Saturday, March 12, 2016

Elephant Tree Will Destroy You…And You’re Going To Love Them For It.

Maybe making a distinction between “stoner rock” and “doom” isn’t necessary, but they’ve always felt slightly different to me.

When I think stoner rock, I think open desert, endless highways, the infinity of space. 

Doom, for me, is more claustrophobic, and that’s not a bad thing.  Doom is the unwelcoming city – cold, dark, crushing and confining.

Some people would debate which bands to put in which category.  Others might argue that the distinction is pointless because there’s so much overlap.

I’m not advocating my particular position on this.  I simply find it de-clutters my mind to hear a band and efficiently slot them into the appropriate mental classification.

Usually when great new bands come along, they fit into this musical worldview.  But once in a while, a transcendent artist or group touches down, forcibly widens my understanding, and requires me to accommodate the ways they’ve rethought the formula.

Cue my discovery of Elephant Tree.

With a tone as heavy as anything Weedeater or Windhand ever laid to tape, the first impulse is, “doom band.”  But their new self-titled album breaks down the stereotype quickly. 

“Wither,” the first proper song, is built on a massive musical lever that pries your ears into acquiescence.  It’s riddled with graveside yearning, calling to mind Jesu or Agents of Oblivion, but more massive.  The band also make it evident that they have high expectations for themselves vocally (which I’ll discuss more in a second).

This funereal slab unfolds as if mapped out the way Pink Floyd used to build songs – through architects collaborating with artists to infuse both structure and musicality.  It builds, releases, builds, releases, withdraws, explodes, and climaxes, melodically and lyrically conveying resignation as well as hope.  It’s basically a perfect composition.  And it’s the first song on the record.
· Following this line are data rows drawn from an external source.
(* ===== verification/OplMirror.v ===== *)
(** * Mirroring and rotation by 180 degrees

    The row loop, the groups of one, two, four and eight pixels of
    [hmirror_rotate180_u16.c], and the rows of [vmirror_u16.c]. *)

From stdpp Require Import base gmap list.
From Stdlib Require Import ZArith Lia.
From S2P Require Import Prelude Opl OplCopy.

(** ** Rows *)

Section Rows.
Context (m0 : mem) (w h : Z) (src dst : Z -> Z -> Z) (s0 d q0 e : Z) (row : Z -> Z -> M mem unit).
Notation copied := (copied m0 w h src dst).

Definition row_ok : Prop := forall dn m y, copied dn m -> 0 <= y < h ->
  wp (row (u32 (s0 + d * y)) (u32 (q0 + e * y))) (fun _ m' => copied (fun x' y' => dn x' y' \/ y' = y) m') m.

Lemma rows_spec n : row_ok -> forall dn m y,
  copied dn m -> 0 <= y -> y + Z.of_nat n = h ->
  wp (rows n row (u32 (s0 + d * y)) (u32 (q0 + e * y)) d e) (fun _ m' => copied (fun x' y' => dn x' y' \/ y <= y') m') m.
Proof.
  intros Hrow. induction n as [|n IH]; intros dn m y Hcp Hy Hn; cbn [rows].
  - apply wp_ret. eapply copied_iff; [|exact Hcp]. intros x' y' [_ Hi]. cbv beta. split; [by left|].
    intros [?|?]; [done|lia].
  - apply wp_bind. eapply wp_mono; [apply (Hrow dn); [done|lia]|]. intros u m1 H1. cbv beta in H1.
    rewrite !padd_u32.
    replace (s0 + d * y + d) with (s0 + d * (y + 1)) by lia. replace (q0 + e * y + e) with (q0 + e * (y + 1)) by lia.
    eapply wp_mono; [eapply (IH _ m1 (y + 1)); [exact H1|lia|lia]|]. intros u' m2 H2.
    eapply copied_iff; [|exact H2]. intros x' y' _. cbv beta.
    assert (y <= y' <-> y' = y \/ y + 1 <= y') by lia. naive_solver.
Qed.

Lemma all_rows m :
  row_ok -> m = m0 -> 0 <= h -> 0 <= s0 < 2 ^ 32 -> 0 <= q0 < 2 ^ 32 ->
  wp (rows (Z.to_nat h) row s0 q0 d e) (fun _ m' => copied (fun _ _ => True) m') m.
Proof.
  intros Hrow Hm Hh Hs Hq. pose proof (rows_spec (Z.to_nat h) Hrow _ m 0 (copied_start m0 w h src dst m Hm)) as H.
  rewrite !Z.mul_0_r, !Z.add_0_r, (u32_small s0), (u32_small q0) in H by done.
  eapply wp_mono; [apply H; lia|]. intros u m' H'. eapply copied_iff; [|exact H'].
  intros x y [_ Hi]. cbv beta. split; [done|]. right. lia.
Qed.

End Rows.

(** ** Groups of pixels *)

Section Mirror.
Context (m0 : mem) (w h s0 d q0 e : Z).

Definition mir_src (x y : Z) : Z := s0 + d * y + 2 * x.
Definition mir_dst (x y : Z) : Z := q0 + e * y + 2 * (w - 1 - x).

Notation src := mir_src.
Notation dst := mir_dst.
Notation copied := (copied m0 w h src dst).

Context (HP : places m0 w h src dst).

(** The pixels [x .. x + g - 1] of row [y]. *)
Definition group_ok (g off : Z) (step : Z -> Z -> M mem unit) : Prop := forall dn m x y,
  copied dn m -> 0 <= x -> x mod g = 0 -> x + g <= w -> 0 <= y < h ->
  wp (step (u32 (src x y)) (u32 (dst (x + off) y)))
    (fun _ m' => copied (fun x' y' => dn x' y' \/ (x <= x' < x + g /\ y' = y)) m') m.

Lemma groups_spec g off step : 0 < g -> group_ok g off step -> forall n dn m x y,
  copied dn m -> 0 <= x -> x mod g = 0 -> x + g * Z.of_nat n = w -> 0 <= y < h ->
  wp (groups n step (u32 (src x y)) (u32 (dst (x + off) y)) (2 * g) (- (2 * g)))
    (fun _ m' => copied (fun x' y' => dn x' y' \/ (x <= x' /\ y' = y)) m') m.
Proof.
  intros Hg Hstep. induction n as [|n IH]; intros dn m x y Hcp Hx Hd Hn Hy; cbn [groups].
  - apply wp_ret. eapply copied_iff; [|exact Hcp]. intros x' y' [Hi _]. cbv beta. split; [by left|].
    intros [?|[? _]]; [done|lia].
  - apply wp_bind. eapply wp_mono; [apply (Hstep dn); [done|done|done|lia|done]|]. intros u m1 H1. cbv beta in H1.
    assert (padd (u32 (src x y)) (2 * g) = u32 (src (x + g) y)) as -> by (rewrite padd_u32; f_equal; unfold mir_src; lia).
    assert (padd (u32 (dst (x + off) y)) (- (2 * g)) = u32 (dst (x + g + off) y)) as ->
      by (rewrite padd_u32; f_equal; unfold mir_dst; lia).
    eapply wp_mono; [eapply (IH _ m1 (x + g) y); [exact H1|lia| |lia|done]|].
    + by rewrite <- (Z.mul_1_l g) at 1; rewrite Z.mod_add by lia.
    + intros u' m2 H2. eapply copied_iff; [|exact H2]. intros x' y' _. cbv beta.
      assert (x <= x' <-> x <= x' < x + g \/ x + g <= x') by lia. naive_solver.
Qed.

(** A row of groups is a row of the row loop. *)
Lemma group_rows g off step pd n :
  0 < g -> group_ok g off step -> Z.of_nat n = w / g -> w mod g = 0 -> 0 < w -> pd = 2 * (w - 1 - off) ->
  row_ok m0 w h src dst s0 d q0 e (fun srow drow => groups n step srow (padd drow pd) (2 * g) (- (2 * g))).
Proof.
  intros Hg Hstep Hn Hd Hw -> dn m y Hcp Hy. cbv beta. rewrite padd_u32.
  pose proof (groups_spec g off step Hg Hstep n dn m 0 y Hcp) as H.
  assert (src 0 y = s0 + d * y) as Es by (unfold mir_src; lia).
  assert (dst (0 + off) y = q0 + e * y + 2 * (w - 1 - off)) as Eq by (unfold mir_dst; lia).
  rewrite Es, Eq in H. eapply wp_mono; [apply H; [lia|by rewrite Z.mod_0_l by lia| |done]|].
  - rewrite Hn. pose proof (Z_div_mod_eq_full w g). lia.
  - intros u m' H'. eapply copied_iff; [|exact H']. intros x' y' [Hx _]. cbv beta.
    assert (0 <= x' <-> True) by lia. naive_solver.
Qed.

Lemma mir_src_ptr x y : in_img w h x y -> u32 (src x y) = src x y.
Proof using HP. intros Hi. apply u32_small, (src_range _ _ _ _ _ HP x y Hi). Qed.

Lemma mir_dst_ptr x y : in_img w h x y -> u32 (dst x y) = dst x y.
Proof using HP. intros Hi. apply u32_small, (dst_range _ _ _ _ _ HP x y Hi). Qed.

Lemma by1_ok : s0 mod 2 = 0 -> d mod 2 = 0 -> q0 mod 2 = 0 -> e mod 2 = 0 -> group_ok 1 0 by1.
Proof using HP.
  intros As Ad Aq Ae dn m x y Hcp Hx _ Hw Hy. rewrite Z.add_0_r. assert (in_img w h x y) as Hi by (split; lia).
  rewrite mir_src_ptr, mir_dst_ptr by done. unfold by1. apply wp_bind, wp_ldrh.
  - unfold mir_src. apply Z.mod_divide in As as [a ->], Ad as [b ->]; [|lia..]. apply Z.mod_divide; [lia|]. exists (a + b * y + x). lia.
  - by apply (copied_mapped2 m0 w h src dst dn), (src_mapped _ _ _ _ _ HP).
  - rewrite (copied_src m0 w h src dst HP dn) by done. apply wp_strh.
    + unfold mir_dst. apply Z.mod_divide in Aq as [a ->], Ae as [b ->]; [|lia..]. apply Z.mod_divide; [lia|].
      exists (a + b * y + (w - 1 - x)). lia.
    + by apply (copied_mapped2 m0 w h src dst dn), (dst_mapped _ _ _ _ _ HP).
    + eapply copied_iff; [|apply copied_put; [exact HP|exact Hcp|exact Hi|apply Z.mod_small, half_range]].
      intros x' y' _. cbv beta. assert (x <= x' < x + 1 <-> x' = x) by lia. naive_solver.
Qed.

(** Words: two pixels, exchanged. *)
Context (As : s0 mod 4 = 0) (Ad : d mod 4 = 0) (Aq : q0 mod 4 = 0) (Ae : e mod 4 = 0) (Aw : w mod 2 = 0).

(** The word of source pixels [x] and [x + 1]. *)
Definition two (x y : Z) : Z := half m0 (src x y) + 65536 * half m0 (src (x + 1) y).

Lemma load_word dn m x y (Q : Z -> mem -> Prop) :
  copied dn m -> 0 <= x -> x mod 2 = 0 -> x + 2 <= w -> 0 <= y < h -> Q (two x y) m -> wp (ldr (u32 (src x y))) Q m.
Proof using HP As Ad.
  intros Hcp Hx Hx2 Hw Hy HQ. assert (in_img w h x y) as Hi by (split; lia). assert (in_img w h (x + 1) y) as Hi1 by (split; lia).
  assert (src x y + 2 = src (x + 1) y) as E by (unfold mir_src; lia).
  rewrite mir_src_ptr by done. apply wp_ldr; rewrite ?E.
  - unfold mir_src. apply Z.mod_divide in As as [a ->], Ad as [b ->], Hx2 as [k ->]; [|lia..].
    apply Z.mod_divide; [lia|]. exists (a + b * y + k). lia.
  - by apply (copied_mapped2 m0 w h src dst dn), (src_mapped _ _ _ _ _ HP).
  - by apply (copied_mapped2 m0 w h src dst dn), (src_mapped _ _ _ _ _ HP).
  - by rewrite (copied_src m0 w h src dst HP dn m x y), (copied_src m0 w h src dst HP dn m (x + 1) y).
Qed.

Lemma store_word dn m x y (Q : unit -> mem -> Prop) :
  copied dn m -> 0 <= x -> x mod 2 = 0 -> x + 2 <= w -> 0 <= y < h ->
  (forall m', copied (fun x' y' => dn x' y' \/ (x <= x' < x + 2 /\ y' = y)) m' -> Q tt m') ->
  wp (str (u32 (dst (x + 1) y)) (rot_left_u32 (two x y) 16)) Q m.
Proof using HP Aq Ae Aw.
  intros Hcp Hx Hx2 Hw Hy HQ. assert (in_img w h x y) as Hi by (split; lia). assert (in_img w h (x + 1) y) as Hi1 by (split; lia).
  assert (dst (x + 1) y + 2 = dst x y) as E by (unfold mir_dst; lia).
  unfold two. rewrite rot_word, mir_dst_ptr by (done || apply half_range). apply wp_str; rewrite ?E.
  - unfold mir_dst. apply Z.mod_divide in Aq as [a ->], Ae as [b ->], Hx2 as [k ->], Aw as [l ->]; [|lia..].
    apply Z.mod_divide; [lia|]. exists (a + b * y + l - k - 1). lia.
  - by apply (copied_mapped2 m0 w h src dst dn), (dst_mapped _ _ _ _ _ HP).
  - by apply (copied_mapped2 m0 w h src dst dn), (dst_mapped _ _ _ _ _ HP).
  - apply half_range.
  - apply HQ. eapply copied_iff; [|apply copied_put; [exact HP|apply copied_put; [exact HP|exact Hcp|exact Hi1|]|exact Hi|]].
    + intros x' y' _. cbv beta. assert (x <= x' < x + 2 <-> x' = x \/ x' = x + 1) by lia. naive_solver.
    + apply word_low, half_range.
    + apply Z.mod_small, half_range.
Qed.

(** Pointers within a group. *)
Lemma src_step x y k o : o = 2 * k -> padd (u32 (src x y)) o = u32 (src (x + k) y).
Proof. intros ->. rewrite padd_u32. f_equal. unfold mir_src. lia. Qed.

Lemma dst_step x y k o : o = 2 * k -> padd (u32 (dst x y)) o = u32 (dst (x - k) y).
Proof. intros ->. rewrite padd_u32. f_equal. unfold mir_dst. lia. Qed.

Ltac even := Z.div_mod_to_equations; lia.

Lemma by2_ok : group_ok 2 1 by2.
Proof using HP As Ad Aq Ae Aw.
  intros dn m x y Hcp Hx Hd Hw Hy. unfold by2. apply wp_bind, (load_word dn); [done..|].
  by apply (store_word dn).
Qed.

Lemma by4_ok : group_ok 4 3 by4.
Proof using HP As Ad Aq Ae Aw.
  intros dn m x y Hcp Hx Hd Hw Hy. unfold by4. rewrite (src_step x y 2 4), (dst_step (x + 3) y 2 4) by done.
  apply wp_bind, (load_word dn); [done|lia|even|lia|done|].
  apply wp_bind, (load_word dn); [done|lia|even|lia|done|].
  replace (x + 3) with (x + 2 + 1) by lia. replace (x + 2 + 1 - 2) with (x + 1) by lia.
  apply wp_bind, (store_word dn); [done|lia|even|lia|done|]. intros m1 H1.
  eapply (store_word _ m1); [exact H1|lia|even|lia|done|]. intros m2 H2. eapply copied_iff; [|exact H2].
  intros x' y' _. cbv beta. assert (x <= x' < x + 4 <-> x + 2 <= x' < x + 2 + 2 \/ x <= x' < x + 2) by lia. naive_solver.
Qed.

Lemma by8_ok : group_ok 8 1 by8.
Proof using HP As Ad Aq Ae Aw.
  intros dn m x y Hcp Hx Hd Hw Hy. unfold by8.
  rewrite (src_step x y 2 4), (src_step x y 4 8), (src_step x y 6 12) by done.
  rewrite (dst_step (x + 1) y (-6) (-12)), (dst_step (x + 1) y (-4) (-8)), (dst_step (x + 1) y (-2) (-4)) by done.
  do 4 (apply wp_bind, (load_word dn); [done|lia|even|lia|done|]).
  replace (x + 1 - -6) with (x + 6 + 1) by lia. replace (x + 1 - -4) with (x + 4 + 1) by lia.
  replace (x + 1 - -2) with (x + 2 + 1) by lia.
  apply wp_bind, (store_word dn); [done|lia|even|lia|done|]. intros m1 H1.
  apply wp_bind. eapply (store_word _ m1); [exact H1|lia|even|lia|done|]. intros m2 H2.
  apply wp_bind. eapply (store_word _ m2); [exact H2|lia|even|lia|done|]. intros m3 H3.
  eapply (store_word _ m3); [exact H3|lia|even|lia|done|]. intros m4 H4. eapply copied_iff; [|exact H4].
  intros x' y' _. cbv beta.
  assert (x <= x' < x + 8 <-> x + 6 <= x' < x + 6 + 2 \/ x + 4 <= x' < x + 4 + 2 \/ x + 2 <= x' < x + 2 + 2 \/ x <= x' < x + 2) by lia.
  naive_solver.
Qed.

End Mirror.

(** ** Rows copied by [memcpy] *)

Lemma wp_ld8 a m (Q : Z -> mem -> Prop) : mapped m a = true -> Q (byte m a) m -> wp (ld8 a) Q m.
Proof.
  intros Hm HQ. unfold ld8, wp. erewrite run_bind; [exact HQ|]. apply access_run; [by rewrite Z.mod_1_r|].
  intros k Hk. by replace (a + k) with a by lia.
Qed.

Lemma wp_st8 a v m (Q : unit -> mem -> Prop) : mapped m a = true -> Q tt (put8 a v m) -> wp (st8 a v) Q m.
Proof.
  intros Hm HQ. unfold st8, wp. erewrite run_bind; [exact HQ|]. apply access_run; [by rewrite Z.mod_1_r|].
  intros k Hk. by replace (a + k) with a by lia.
Qed.

Lemma put16_bytes q x m : put16 q (half m x) m = put8 (q + 1) (byte m (x + 1)) (put8 q (byte m x) m).
Proof.
  assert (half m x mod 256 = byte m x mod 256 /\ Z.shiftr (half m x) 8 = byte m (x + 1)) as [E1 E2].
  { pose proof (byte_range m x). pose proof (byte_range m (x + 1)). unfold half. rewrite Z.shiftr_div_pow2 by lia.
    change (2 ^ 8) with 256. Z.div_mod_to_equations. lia. }
  unfold put16. rewrite E2. unfold put8. by rewrite E1.
Qed.

Section Vmirror.
Context (m0 : mem) (w h s0 d q0 e : Z).

Definition row_src (x y : Z) : Z := s0 + d * y + 2 * x.
Definition row_dst (x y : Z) : Z := q0 + e * y + 2 * x.

Notation src := row_src.
Notation dst := row_dst.
Notation copied := (copied m0 w h src dst).

Context (HP : places m0 w h src dst) (Htop : forall a, mapped m0 a = true -> 0 <= a < 2 ^ 32).

(** Two bytes of [memcpy] move one pixel. *)
Lemma memcpy_pixel dn m n x y (Q : unit -> mem -> Prop) :
  copied dn m -> in_img w h x y ->
  (forall m', copied (fun x' y' => dn x' y' \/ (x' = x /\ y' = y)) m' ->
     wp (memcpy n (u32 (dst (x + 1) y)) (u32 (src (x + 1) y))) Q m') ->
  wp (memcpy (S (S n)) (u32 (dst x y)) (u32 (src x y))) Q m.
Proof using HP Htop.
  intros Hcp Hi HQ. cbn [memcpy].
  pose proof (src_mapped _ _ _ _ _ HP x y Hi) as Ms. pose proof (dst_mapped _ _ _ _ _ HP x y Hi) as Md.
  pose proof (Htop _ (proj1 Ms)). pose proof (Htop _ (proj2 Ms)). pose proof (Htop _ (proj1 Md)). pose proof (Htop _ (proj2 Md)).
  apply (copied_mapped2 m0 w h src dst dn m) in Ms as [Ms1 Ms2], Md as [Md1 Md2]; [|done..].
  pose proof (src_apart _ _ _ _ _ HP x y x y Hi Hi) as Hap.
  rewrite !padd_u32, (u32_small (src x y)), (u32_small (dst x y)), (u32_small (src x y + 1)), (u32_small (dst x y + 1)) by done.
  replace (src x y + 1 + 1) with (src (x + 1) y) by (unfold row_src; lia).
  replace (dst x y + 1 + 1) with (dst (x + 1) y) by (unfold row_dst; lia).
  apply wp_bind, wp_ld8; [done|]. apply wp_bind, wp_st8; [done|].
  apply wp_bind, wp_ld8; [by rewrite mapped_put8|]. apply wp_bind, wp_st8; [by rewrite mapped_put8|].
  rewrite byte_put8, decide_False by lia. rewrite <- put16_bytes. apply HQ. apply copied_put; [done..|].
  rewrite Z.mod_small by apply half_range. by apply (copied_src m0 w h src dst HP dn).
Qed.

Lemma memcpy_row n : forall dn m x y,
  copied dn m -> 0 <= x -> x + Z.of_nat n = w -> 0 <= y < h ->
  wp (memcpy (2 * n) (u32 (dst x y)) (u32 (src x y)))
    (fun _ m' => copied (fun x' y' => dn x' y' \/ (x <= x' /\ y' = y)) m') m.
Proof using HP Htop.
  induction n as [|n IH]; intros dn m x y Hcp Hx Hn Hy.
  - apply wp_ret. eapply copied_iff; [|exact Hcp]. intros x' y' [Hi _]. cbv beta. split; [by left|].
    intros [?|[? _]]; [done|lia].
  - replace (2 * S n)%nat with (S (S (2 * n))) by lia. apply (memcpy_pixel dn); [done|split; lia|]. intros m1 H1.
    eapply wp_mono; [eapply (IH _ m1 (x + 1) y); [exact H1|lia|lia|done]|]. intros u m2 H2.
    eapply copied_iff; [|exact H2]. intros x' y' _. cbv beta. assert (x <= x' <-> x' = x \/ x + 1 <= x') by lia. naive_solver.
Qed.

Lemma memcpy_rows : 0 < w < 2 ^ 31 ->
  row_ok m0 w h src dst s0 d q0 e
    (fun srow drow => memcpy (Z.to_nat (u32 (BYTES_PER_PIXEL * w))) drow srow).
Proof using HP Htop.
  intros Hw dn m y Hcp Hy. cbv beta. unfold BYTES_PER_PIXEL. rewrite u32_small by lia.
  replace (Z.to_nat (2 * w)) with (2 * Z.to_nat w)%nat by lia.
  pose proof (memcpy_row (Z.to_nat w) dn m 0 y Hcp) as H.
  assert (src 0 y = s0 + d * y) as Es by (unfold row_src; lia).
  assert (dst 0 y = q0 + e * y) as Eq by (unfold row_dst; lia).
  rewrite Es, Eq in H. eapply wp_mono; [apply H; lia|]. intros u m' H'.
  eapply copied_iff; [|exact H']. intros x' y' [Hx _]. cbv beta. assert (0 <= x' <-> True) by lia. naive_solver.
Qed.

End Vmirror.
The band shift from longing dirges like the aforementioned and the equivalently sludgy “Fracture” to knuckle-dragging monsters like “Dawn” and “Aphotic Blues,” both of which employ magma-thick foundational grooves crowned by an irresistible vocal hook.  If Goatsnake was ever as good as they thought they were, they’d have been writing songs like these.
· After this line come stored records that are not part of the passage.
Lemma acts_wait_enum :
  acts (req ← rdv a_bus_req; sus ← rdv a_suspend_req;
        if negb (nz req) || nz sus then fsl_otg_add_timer a_wait_enum_tmr else mret tt) (starts OTG_STATE_A_HOST).
Proof.
  intros s s0 Hc Hs. apply wp_bind, wp_gets, wp_bind, wp_gets. rewrite !(so_fsm _ _ Hs) by done. cbn [starts].
  destruct (negb (nz (fsm s0 a_bus_req)) || nz (fsm s0 a_suspend_req)); [by apply acts_add|by apply acts_ret].
Qed.
Hint Resolve acts_pulse acts_wait_enum : otg.

Lemma setv_ne v w x s : w <> v -> fsm (setv v x s) w = fsm s w.
Proof. intros H. cbn. unfold set_var. by case_decide. Qed.

Lemma setv_eq v x s : fsm (setv v x s) v = x.
Proof. cbn. unfold set_var. by case_decide. Qed.

Lemma setv_comm v w x y s : v <> w -> setv v x (setv w y s) ≡ setv w y (setv v x s).
Proof. intros H. split; try done. intros u _. cbn. unfold set_var. repeat case_decide; congruence. Qed.

#[local] Instance setv_proper v x : Proper ((≡) ==> (≡)) (setv v x).
Proof. intros s s' [A B C D E F G H K L]. split; try done. intros u Hu. cbn. unfold set_var. case_decide; auto. Qed.

Lemma switched_setv p v x s : v <> protocol -> switched p (setv v x s) ≡ setv v x (switched p s).
Proof.
  intros H. unfold switched. rewrite setv_ne by done. destruct (fsm s protocol =? p); [done|].
  rewrite <- (setv_comm protocol v) by done. unfold proto_start. by repeat case_match.
Qed.

(** [A_PERIPHERAL] drives VBUS last. *)
Lemma vbus_last s :
  setv drv_vbus 1 (switched PROTO_GADGET (setv loc_sof 0 (setv loc_conn 1 s)))
  ≡ switched PROTO_GADGET (setv loc_sof 0 (setv loc_conn 1 (setv drv_vbus 1 s))).
Proof.
  rewrite !switched_setv by done. rewrite (setv_comm drv_vbus loc_sof) by done. by rewrite (setv_comm drv_vbus loc_conn).
Qed.

Lemma acts_enter st : st <> OTG_STATE_UNDEFINED -> acts (enter_state ext true st) (entered st).
Proof.
  intros Hst. destruct st; try done; cbn [enter_state]; unfold otg_chrg_vbus; acts_compose; intros s; try reflexivity. apply vbus_last.
Qed.

(** ** The transition *)

Definition goto (new : usb_otg_state) (s : otgst) : otgst :=
  with_state new (entered new (left_state (state s) (with_changed 1 s))).

Lemma keeps_left st : keeps (left_state st).
Proof. intros s. by destruct st. Qed.

Lemma keeps_entered st : keeps (entered st).
Proof.
  intros s. assert (H : keeps (starts st)) by (intros s'; destruct st; try done; cbn; by case_match).
  split; unfold entered, outputs.
  - rewrite (proj1 (H _)), (proj1 (keeps_switched _ _)). by destruct st.
  - rewrite (proj2 (H _)), (proj2 (keeps_switched _ _)). by destruct st.
Qed.

Lemma wp_set_state new s s0 :
  new <> OTG_STATE_UNDEFINED -> state s0 <> new -> connected s0 -> s ≡ s0 ->
  wp (otg_set_state ext true new) (fun _ s' => s' ≡ goto new s0) s.
Proof.
  intros Hn Hne Hc Hs. unfold otg_set_state. apply wp_bind, wp_modify, wp_bind, wp_gets. cbn [state with_changed].
  rewrite (so_state _ _ Hs). rewrite decide_False by done.
  assert (H1 : with_changed 1 s ≡ with_changed 1 s0) by (destruct Hs; by split).
  apply (acts_seq _ _ (left_state (state s0)) _ _ (with_changed 1 s0)); [apply acts_leave|apply keeps_left|exact Hc|exact H1|].
  intros s1 Hc1 H2.
  eapply acts_seq; [by apply acts_enter|apply keeps_entered|exact Hc1|exact H2|]. intros s2 _ H3.
  apply wp_modify. destruct H3. by split.
Qed.
End Machine.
“Circles” goes acoustic, and it works.  It’s stripped down and harmony-focused, much like Baroness’ “Sleep That Steels The Eye.” You don’t hear it and think, “Whoah, an acoustic song,” but rather recognize the natural move to tear things down at this point in the album.  It’s a beautifully delicate moment amid the pummeling, and the song echoes “Whither’s” sense of melancholy.

Speaking of echoes, let’s talk about the oddball tune on this record.  “Echoes” is as close to a pop song as this band could likely produce, but it’s a pop song the way “Money” or “Another Brick in The Wall, Pt. 2” are pop songs – it has a vocal pattern as catchy and singable as anything that ever landed on the British rock charts, but it’s vastly too intelligent for the pop-listening masses to ever embrace.  And thank God for that. 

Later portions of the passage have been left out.